You don’t necessarily need probiotics — a type of “good” bacteria — to be healthy. However, these microorganisms may help with digestion and offer protection from harmful bacteria, just as the existing “good” bacteria in your body already does.
Prebiotics are non-digestible carbohydrates that act as food for probiotics. When probiotics and prebiotics are combined, they form a “synbiotic”. Fermented dairy products, such as yogurt and kefir, are considered synbiotic because they contain live bacteria and the fuel they need to thrive.
Probiotics are found in foods such as yogurt, while prebiotics are found in whole grains, bananas, onions, garlic, honey and artichokes. In addition, probiotics and prebiotics are added to some foods and available as dietary supplements.

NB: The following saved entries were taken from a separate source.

(** Fetching a stored post answers with the post, counted once more as
    viewed, marked seen and stamped with the clock reading, and stores it so;
    its other columns, the other posts, the threads and the documents stay as
    they were. Fetching an id that is not stored fails with 404 "Post not
    found" and leaves the database as it was. *)
Theorem get_post_counts_view_and_marks_seen (now : datetime) (post_id : Z)
    (st : Store) :
  ((exists row, In row (posts st) /\ PostDB.id row = post_id) ->
   exists post,
     In post (posts st)
     /\ PostDB.id post = post_id
     /\ first_post post_id st = Some post
     /\ (
      exists post' st',
        app now (GET_post post_id) st = (Ok (JPost post'), st')
        /\ first_post post_id st' = Some post'
        /\ PostDB.view_count post' = PostDB.view_count post + 1
        /\ PostDB.seen post' = true
        /\ PostDB.last_viewed post' = Some now
        /\ PostDB.id post' = post_id
        /\ PostDB.author post' = PostDB.author post
        /\ PostDB.thread_id post' = PostDB.thread_id post
        /\ PostDB.text post' = PostDB.text post
        /\ PostDB.time post' = PostDB.time post
        /\ PostDB.image post' = PostDB.image post
        /\ PostDB.edited post' = PostDB.edited post
        /\ PostDB.is_initial_post post' = PostDB.is_initial_post post
        /\ (forall j, j <> post_id -> first_post j st' = first_post j st)
        /\ threads st' = threads st
        /\ documents st' = documents st))
  /\ ((forall row, In row (posts st) -> PostDB.id row <> post_id) ->
    app now (GET_post post_id) st
    = (Raise (HTTPException 404 "Post not found"), st)).
Proof.
  destruct (first_post post_id st) as [post|] eqn:E.
  - destruct (found_post_is_stored _ _ _ E) as [Hstored Hkey].
    split; [intros _ | intros Habs; now elim (Habs post Hstored)].
    exists post. split; [exact Hstored|]. split; [exact Hkey|].
    split; [reflexivity|]. clear Hstored Hkey.
    pose proof (first_post_id _ _ _ E) as Hid. unfold first_post in E.
    eexists. eexists. split.
    + unfold_route. rewrite E. unfold_route. rewrite Hid.
      rewrite find_update_where_same by reflexivity.
      rewrite E. unfold_route. reflexivity.
    + unfold_route. rewrite find_update_where_same by reflexivity.
      rewrite E. cbn [option_map].
      split; [reflexivity|].
      repeat (split; [first [reflexivity | exact Hid]|]).
      split; [|split; reflexivity].
      intros j Hj. apply find_update_where_other.
      intros r Hr. split; [now apply (is_post_other post_id)|].
      apply (is_post_other post_id); [|exact Hj].
      unfold is_post in *. exact Hr.
  - split;
      [intros (row & Hrow & Hkey); now elim (missing_post_is_absent _ _ E row)
      | intros _].
    unfold_route. unfold first_post in E. rewrite E. reflexivity.
Qed.

(** Fetching a stored document answers with the document, counted once more
    as viewed and stamped with the clock reading, and stores it so; title,
    thread, content and type are untouched, as are the other documents, the
    threads and the posts. Fetching an id that is not stored fails with 404
    "Document not found" and leaves the database as it was. *)
Theorem get_document_counts_view (now : datetime) (doc_id : string)
    (st : Store) :
  ((exists row, In row (documents st) /\ DocumentDB.id row = doc_id) ->
   exists document,
     In document (documents st)
     /\ DocumentDB.id document = doc_id
     /\ first_document doc_id st = Some document
     /\ (
      exists d st',
        app now (GET_document doc_id) st = (Ok (JDocument d), st')
        /\ first_document doc_id st' = Some d
        /\ DocumentDB.view_count d = DocumentDB.view_count document + 1
        /\ DocumentDB.last_viewed d = Some now
        /\ DocumentDB.id d = doc_id
        /\ DocumentDB.thread_id d = DocumentDB.thread_id document
        /\ DocumentDB.title d = DocumentDB.title document
        /\ DocumentDB.content d = DocumentDB.content document
        /\ DocumentDB.type d = DocumentDB.type document
        /\ DocumentDB.created_at d = DocumentDB.created_at document
        /\ (forall j, j <> doc_id ->
                      first_document j st' = first_document j st)
        /\ threads st' = threads st
        /\ posts st' = posts st))
  /\ ((forall row, In row (documents st) -> DocumentDB.id row <> doc_id) ->
    app now (GET_document doc_id) st
    = (Raise (HTTPException 404 "Document not found"), st)).
Proof.
  destruct (first_document doc_id st) as [document|] eqn:E.
  - destruct (found_document_is_stored _ _ _ E) as [Hstored Hkey].
    split; [intros _ | intros Habs; now elim (Habs document Hstored)].
    exists document. split; [exact Hstored|]. split; [exact Hkey|].
    split; [reflexivity|]. clear Hstored Hkey.
    pose proof (first_document_id _ _ _ E) as Hid.
    unfold first_document in E.
    eexists. eexists. split.
    + unfold_route. rewrite E. unfold_route. rewrite Hid.
      rewrite find_update_where_same by reflexivity.
      rewrite E. unfold_route. reflexivity.
    + unfold_route. rewrite find_update_where_same by reflexivity.
      rewrite E. cbn [option_map].
      split; [reflexivity|].
      repeat (split; [first [reflexivity | exact Hid]|]).
      split; [|split; reflexivity].
      intros j Hj. apply find_update_where_other.
      intros r Hr. split; [now apply (is_document_other doc_id)|].
      apply (is_document_other doc_id); [|exact Hj].
      unfold is_document in *. exact Hr.
  - split;
      [intros (row & Hrow & Hkey); now elim (missing_document_is_absent _ _ E row)
      | intros _].
    unfold_route. unfold first_document in E. rewrite E. reflexivity.
Qed.

(** Replacing a stored document answers with the document carrying the
    payload's title, thread_id, content and type, under the same id and with
    the creation time, view_count and last_viewed it had, and stores it so;
    nothing checks that the new thread_id names a thread. The other
    documents, the threads and the posts stay as they were. Replacing an id
    that is not stored fails with 404 "Document not found" and changes
    nothing. *)
Theorem update_document_replaces_payload_fields (now : datetime)
    (doc_id : string) (document : DocumentCreate.t) (st : Store) :
  ((exists row, In row (documents st) /\ DocumentDB.id row = doc_id) ->
   exists db_document,
     In db_document (documents st)
     /\ DocumentDB.id db_document = doc_id
     /\ first_document doc_id st = Some db_document
     /\ (
      exists d st',
        app now (PUT_document doc_id document) st = (Ok (JDocument d), st')
        /\ first_document doc_id st' = Some d
        /\ DocumentDB.id d = doc_id
        /\ DocumentDB.thread_id d = DocumentCreate.thread_id document
        /\ DocumentDB.title d = DocumentCreate.title document
        /\ DocumentDB.content d = DocumentCreate.content document
        /\ DocumentDB.type d = DocumentCreate.type document
        /\ DocumentDB.created_at d = DocumentDB.created_at db_document
        /\ DocumentDB.view_count d = DocumentDB.view_count db_document
        /\ DocumentDB.last_viewed d = DocumentDB.last_viewed db_document
        /\ (forall j, j <> doc_id ->
                      first_document j st' = first_document j st)
        /\ threads st' = threads st
        /\ posts st' = posts st))
  /\ ((forall row, In row (documents st) -> DocumentDB.id row <> doc_id) ->
    app now (PUT_document doc_id document) st
    = (Raise (HTTPException 404 "Document not found"), st)).
Proof.
  destruct (first_document doc_id st) as [db_document|] eqn:E.
  - destruct (found_document_is_stored _ _ _ E) as [Hstored Hkey].
    split; [intros _ | intros Habs; now elim (Habs db_document Hstored)].
    exists db_document. split; [exact Hstored|]. split; [exact Hkey|].
    split; [reflexivity|]. clear Hstored Hkey.
    pose proof (first_document_id _ _ _ E) as Hid.
    unfold first_document in E.
    assert (Hkey : forall r,
               is_document doc_id
                 (if document_differs document db_document
                  then touch_document now (replace_document document r)
                  else replace_document document r)
               = is_document doc_id r).
    { intros r. destruct (document_differs document db_document);
        reflexivity. }
    eexists. eexists. split.
    + unfold_route. rewrite E. unfold_route. rewrite Hid.
      rewrite find_update_where_same by exact Hkey.
      rewrite E. unfold_route. reflexivity.
    + unfold_route. rewrite find_update_where_same by exact Hkey.
      rewrite E. cbn [option_map].
      split; [reflexivity|].
      assert (Hother : forall j, j <> doc_id ->
                 find (is_document j)
                   (update_where (is_document doc_id)
                      (fun r =>
                         if document_differs document db_document
                         then touch_document now (replace_document document r)
                         else replace_document document r) (documents st))
                 = find (is_document j) (documents st)).
      { intros j Hj. apply find_update_where_other.
        intros r Hr. split; [now apply (is_document_other doc_id)|].
        apply (is_document_other doc_id); [|exact Hj].
        rewrite Hkey. exact Hr. }
      destruct (document_differs document db_document);
        repeat (split; [first [reflexivity | exact Hid]|]);
        (split; [exact Hother | split; reflexivity]).
  - split;
      [intros (row & Hrow & Hkey); now elim (missing_document_is_absent _ _ E row)
      | intros _].
    unfold_route. unfold first_document in E. rewrite E. reflexivity.
Qed.
Lemma only_weaken (p q : ascii -> bool) (s : string) :
  (forall a, p a = true -> q a = true) -> only p s = true -> only q s = true.
Proof.
  intros Hpq. induction s as [|a s IH]; [reflexivity|]. simpl.
  intros H. apply andb_prop in H. destruct H as [Ha Hs].
  now rewrite (Hpq a Ha), (IH Hs).
Qed.

Lemma only_app (p : ascii -> bool) (s t : string) :
  only p s = true -> only p t = true -> only p (s ++ t) = true.
Proof.
  intros Hs Ht. induction s as [|a s IH]; [exact Ht|]. simpl in *.
  apply andb_prop in Hs. destruct Hs as [Ha Hs]. now rewrite Ha, IH.
Qed.

(** The decimal form of an integer is made of digits and a sign. *)
Lemma string_of_Z_digits (n : Z) : only is_digit_or_minus (string_of_Z n) = true.
Proof.
  unfold string_of_Z.
  assert (Hu : forall d, only is_digit_or_minus (NilEmpty.string_of_uint d) = true).
  { induction d; simpl; try reflexivity; exact IHd. }
  assert (Hz : forall d, only is_digit_or_minus (NilZero.string_of_uint d) = true).
  { intros d. destruct d; try reflexivity; apply (Hu _). }
  destruct (Z.to_int n) as [d|d]; simpl; [apply Hz|]. apply Hz.
Qed.

Lemma status_includes_no_word (n : Z) :
  includes ("Failed to get feed: " ++ string_of_Z n) "not found" = false.
Proof.
  apply includes_absent, only_app; [reflexivity|].
  apply (only_weaken is_digit_or_minus); [|apply string_of_Z_digits].
  intros a Ha. unfold is_digit_or_minus in Ha. simpl in Ha.
  repeat (apply orb_prop in Ha; destruct Ha as [Ha | Ha];
          [apply Ascii.eqb_eq in Ha; subst; reflexivity|]).
  discriminate.
Qed.
Lemma line_error_http d it code detail :
  line_error d it = Some (HTTPException code detail) -> code = 400.
Proof.
  unfold line_error.
  destruct (Line.item_id it) as [[|b|n|x|s| |]|]; try discriminate;
    try (intros H; now injection H as <- _).
  destruct (ObjectId_of_string s) as [k|]; [|intros H; now injection H as <- _].
  destruct (find_one (by_id k) (menuitem d)) as [[k' mi]|];
    [|intros H; now injection H as <- _].
  destruct (MenuItem.is_active mi); [|intros H; now injection H as <- _].
  destruct (quantity it) as [q|e] eqn:Hq.
  - destruct (q <=? 0); [|discriminate]. intros H. now injection H as <- _.
  - intros H. injection H as ->. destruct (int_of_unhandled _ _ Hq). discriminate.
Qed.

Lemma goes_through_snapshot d it : goes_through d it <-> exists oi, snapshot d it oi.
Proof.
  unfold goes_through, snapshot. split.
  - intros (Hv & oi & Hi & Ha). now exists oi.
  - intros (oi & Hv & Hi & Ha). split; [assumption|now exists oi].
Qed.

(** All lines go through: the loop returns their snapshots, in order, and
    the running sum of their totals. *)
Lemma price_lines_accepts lines : forall new items subtotal w,
  Forall2 (snapshot (db w)) lines new ->
  price_lines lines items subtotal w
  = (Ok (items ++ new, fold_left fadd (map OrderItem.total_price new) subtotal), w).
Proof.
  induction lines as [|it rest IH]; intros new items subtotal w H; inversion H; subst.
  - simpl. now rewrite app_nil_r.
  - match goal with Hs : snapshot _ _ _ |- _ => destruct Hs as (Hv & Hi & Ha) end.
    apply line_valid_error in Hv.
    rewrite price_lines_head, Hv, Hi, Ha. rewrite (IH l'); [|assumption].
    simpl. now rewrite <- app_assoc.
Qed.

Although more research is needed, there’s encouraging evidence that probiotics may help:
- Treat diarrhea, especially following treatment with certain antibiotics
- Prevent and treat vaginal yeast infections and urinary tract infections
- Treat irritable bowel syndrome
- Speed treatment of certain intestinal infections
- Prevent or reduce the severity of colds and flu
- Side effects are rare, and most healthy adults can safely add foods that contain prebiotics and probiotics to their diets. If you’re considering taking supplements, check with your doctor to be sure that they’re right for you.